In this study, researchers evaluated the risk of de novo cancer after intestinal transplantation.
They assessed a total of 168 consecutive intestinal transplant recipients.
They also used Surveillance, Epidemiology, and End Results data to calculate the expected rates of de novo cancers in the general population.
Mean follow-up was 47 months; during this time 4% of patients developed non-lymphoid de novo cancer. Cumulative risk was 3% at 5 years and 28% at 10 years.
|Morbidity was higher in patients under 25.|
The team calculated that the expected rate of malignancy in the general population was 0.58. They found that the risk among intestinal recipients was 8.7 times higher.
In addition, morbidity was significantly higher in patients under 25.
The researchers determined that induction immunosuppression was associated with early onset of de novo cancer.
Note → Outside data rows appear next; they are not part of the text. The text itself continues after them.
Lemma prerequisites_sound checkOne gateID e ids memo early memo' :
  (forall id m answer m', checkOne id m = Some (answer, m') -> memoSound m -> soundAnswer id answer m') ->
  prerequisites state checkOne gateID e ids memo = Some (early, memo') -> memoSound memo ->
  memoSound memo' /\ match early with
    | Some answer => answer.2 = None -> gv_Outcome answer.1 <> "passed"
    | None => forall id, id ∈ ids -> Passes id
    end.
Proof.
  intros Hc. revert memo. induction ids as [|id ids IH]; intros memo E Hm; cbn [prerequisites] in E.
  { injection E as <- <-. split; [done|]. by intros id ?%not_elem_of_nil. }
  destruct (checkOne id memo) as [[[p err] m1]|] eqn:Ec; [|discriminate E]. cbn in E.
  destruct (Hc _ _ _ _ Ec Hm) as [Hm1 Hp]. destruct err as [err|]; [by injection E as <- <-|].
  destruct (gv_Outcome p != "passed") eqn:Ho in E.
  - injection E as <- <-. split; [|done]. by apply memoSound_insert.
  - bool_hyps. destruct (IH _ E Hm1) as [Hm' He]. split; [done|]. destruct early as [answer|]; [done|].
    intros x [->|Hx]%elem_of_cons; [by apply Hp|by apply He].
Qed.

Lemma check_sound fuel visiting gateID memo answer memo' :
  check state fuel visiting gateID memo = Some (answer, memo') -> memoSound memo -> soundAnswer gateID answer memo'.
Proof.
  revert visiting gateID memo answer memo'. induction fuel as [|fuel IH]; intros visiting gateID memo answer memo' E Hm; [done|].
  cbn [check] in E. destruct (memo !! gateID) as [got|] eqn:Hgot.
  { injection E as <- <-. split; [done|]. intros _. by apply Hm. }
  destruct (ec_definitions state !! gateID) as [item|] eqn:Hitem; [|by injection E as <- <-]. cbv zeta in E.
  destruct (bool_decide _ && _ && _) eqn:Hh in E; [by injection E as <- <-|].
  destruct (ap_Applicable item) eqn:Ha; cbn [negb] in E; [|injection E as <- <-; split; [by apply memoSound_insert|done]].
  destruct (bool_decide (gateID ∈ visiting)) in E; [by injection E as <- <-|].
  destruct (prerequisites _ _ _ _ _ _) as [[early m1]|] eqn:Ep in E; [|discriminate E]. cbn in E.
  destruct (prerequisites_sound _ _ _ _ _ _ _ (fun id m a m' => IH _ id m a m') Ep Hm) as [Hm1 He].
  destruct early as [early|]; [injection E as <- <-; split; [done|]; intros Hn Hp; by destruct (He Hn)|].
  destruct (judge state gateID (ap_Definition item) _) as [[e err] stored] eqn:Ej in E.
  assert (Hp : gv_Outcome e = "passed" -> Passes gateID).
  { intros Hp. apply (passes_gate gateID item); [done..| |done|].
    - intros [Hn Ho]. rewrite Hn, Ho in Hh. discriminate Hh.
    - by eapply judge_passed; [exact Ej|..]. }
  injection E as <- <-. split; [|by intros _]. destruct stored; [by apply memoSound_insert|done].
Qed.
(* ===== verification/ScheduleRepository.v ===== *)
(** The durable schedules of [internal/store/schedule_repository.go]: the tables
    of the migration [0026_scheduled_policies.sql] as a state, and one definition
    per method of the repository that the scheduler calls.

    These methods do not go through the audited writer: each runs in one SQL
    transaction of its own ([inTx]) or in one read. The transition and attempt
    tables are append-only; the status of an occurrence is that of its last
    transition. A column that holds canonical JSON holds the document itself. *)

From S2P Require Import Prelude GoTime Hash GoJson Contracts AuditLog AuditStore Schedule.

(** ** Tables *)

Record DraftRow := mkDraftRow {
  dr_PolicyID : string;
  dr_PolicyRevision : Z;
  dr_Policy : ScheduledJobPolicy;
  dr_Digest : string;
  dr_CreatedByHumanID : string;
  dr_StateRevision : Z;
  dr_RecoveryEpoch : Z;
  dr_CreatedAt : string
}.

Record ActivationRow := mkActivationRow {
  ar_ActivationID : string;
  ar_DraftID : string;
  ar_PolicyID : string;
  ar_PolicyRevision : Z;
  ar_Status : string;
  ar_PlanID : string;
  ar_PlanDigest : string;
  ar_AcknowledgementID : string;
  ar_ApprovedByHumanID : string;
  ar_StateRevision : Z;
  ar_RecoveryEpoch : Z;
  ar_ActivatedAt : string
}.
(* ===== verification/ScheduleSafety.v ===== *)
(** Safety of the scheduler: a submission is guarded by everything an attempt must
    pass, a job is only retried when nothing of its run started, and no attempt is
    submitted twice, over any history of operations and whatever other clients of
    the repository do in between. *)

From S2P Require Import Prelude GoTime Hash GoJson Contracts AuditLog AuditStore Schedule.
From S2P Require Import ScheduleRepository ScheduleLifecycle ScheduleRunner.

(** ** A program logic *)

Section Logic.
Context `{Hasher} `{RunnerSurroundings}.

Definition triple {A} (P : RunnerWorld -> Prop) (m : R A) (Q : A -> RunnerWorld -> Prop) : Prop :=
  forall w, P w -> Q (m w).1 (m w).2.

Lemma sched_ret {A} (P : RunnerWorld -> Prop) (x : A) (Q : A -> RunnerWorld -> Prop) :
  (forall w, P w -> Q x w) -> triple P (mret x) Q.
Proof. intros HQ w HP. by apply HQ. Qed.

Lemma sched_bind {A B} P (m : R A) (f : A -> R B) (Q : A -> RunnerWorld -> Prop) S :
  triple P m Q -> (forall x, triple (Q x) (f x) S) -> triple P (m ≫= f) S.
Proof.
  intros Hm Hf w HP. unfold mbind, R_bind. specialize (Hm w HP). destruct (m w) as [x w'] eqn:E. cbn in Hm. by apply Hf.
Qed.

Lemma sched_conseq {A} (P P' : RunnerWorld -> Prop) (m : R A) (Q Q' : A -> RunnerWorld -> Prop) :
  triple P' m Q' -> (forall w, P w -> P' w) -> (forall x w, Q' x w -> Q x w) -> triple P m Q.
Proof. intros Hm HP HQ w Hw. by apply HQ, Hm, HP. Qed.
(* ===== verification/AckRepository.v ===== *)
(** The durable acknowledgements of [internal/store/acknowledgement_repository.go]:
    the request and the terminal proof of a human's decision on a plan, one
    definition per repository method, each mutation a business change of the
    audited writer of [AuditStore], and the life cycle every call refines.

    A column that holds canonical bytes holds the document itself: the encoder
    and [decodeExact] are inverse on the documents the schemas accept. The
    [CHECK] clauses on lengths and digests repeat those schemas; the keys, unique
    columns, foreign keys and the two triggers are modelled. Of the columns that
    repeat a field of the request those that a statement reads appear.

    Each method runs several transactions. What other callers do to the store
    between two of them is part of the environment of the call. *)

From S2P Require Import Prelude GoTime Hash GoJson Contracts AuditLog AuditStore ExecutorLease RunRepository RunHistory.

#[global] Instance AcknowledgementRequest_eq_dec : EqDecision AcknowledgementRequest.
Proof. solve_decision. Defined.
#[global] Instance Acknowledgement_eq_dec : EqDecision Acknowledgement.
Proof. solve_decision. Defined.

(** ** Records (acknowledgement/types.go) *)

Definition ExpiryPrincipalID := "policy.acknowledgement-expiry".
Definition ExpiryPrincipalMode := "internal-policy".

Record Stored := mkStored {
  sd_Request : AcknowledgementRequest;
  sd_Acknowledgement : Acknowledgement;
  sd_Consumed : bool
}.

Record CreateRecord := mkCreateRecord {
  cr_Request : AcknowledgementRequest;
  cr_Pending : Acknowledgement;
  cr_CreatedAt : Time;
  cr_Attribution : Attribution
}.

Record DecisionRecord := mkDecisionRecord {
  dn_Expected : AcknowledgementRequest;
  dn_Outcome : Acknowledgement;
  dn_DecidedAt : Time;
  dn_Attribution : Attribution
}.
Patient survival after diagnosis of de novo cancer was 72% at 1 year, 57% at 2 years, and 29% at 5 years.
Dr Kareem Abu-Elmagd and colleagues concluded, "With conventional immunosuppression, intestinal recipients are at a significantly higher risk of developing de novo cancer when compared with the general population".
"Thus, a novel tolerogenic immunosuppressive strategy has been recently implemented to reduce the lifelong need for immunosuppression."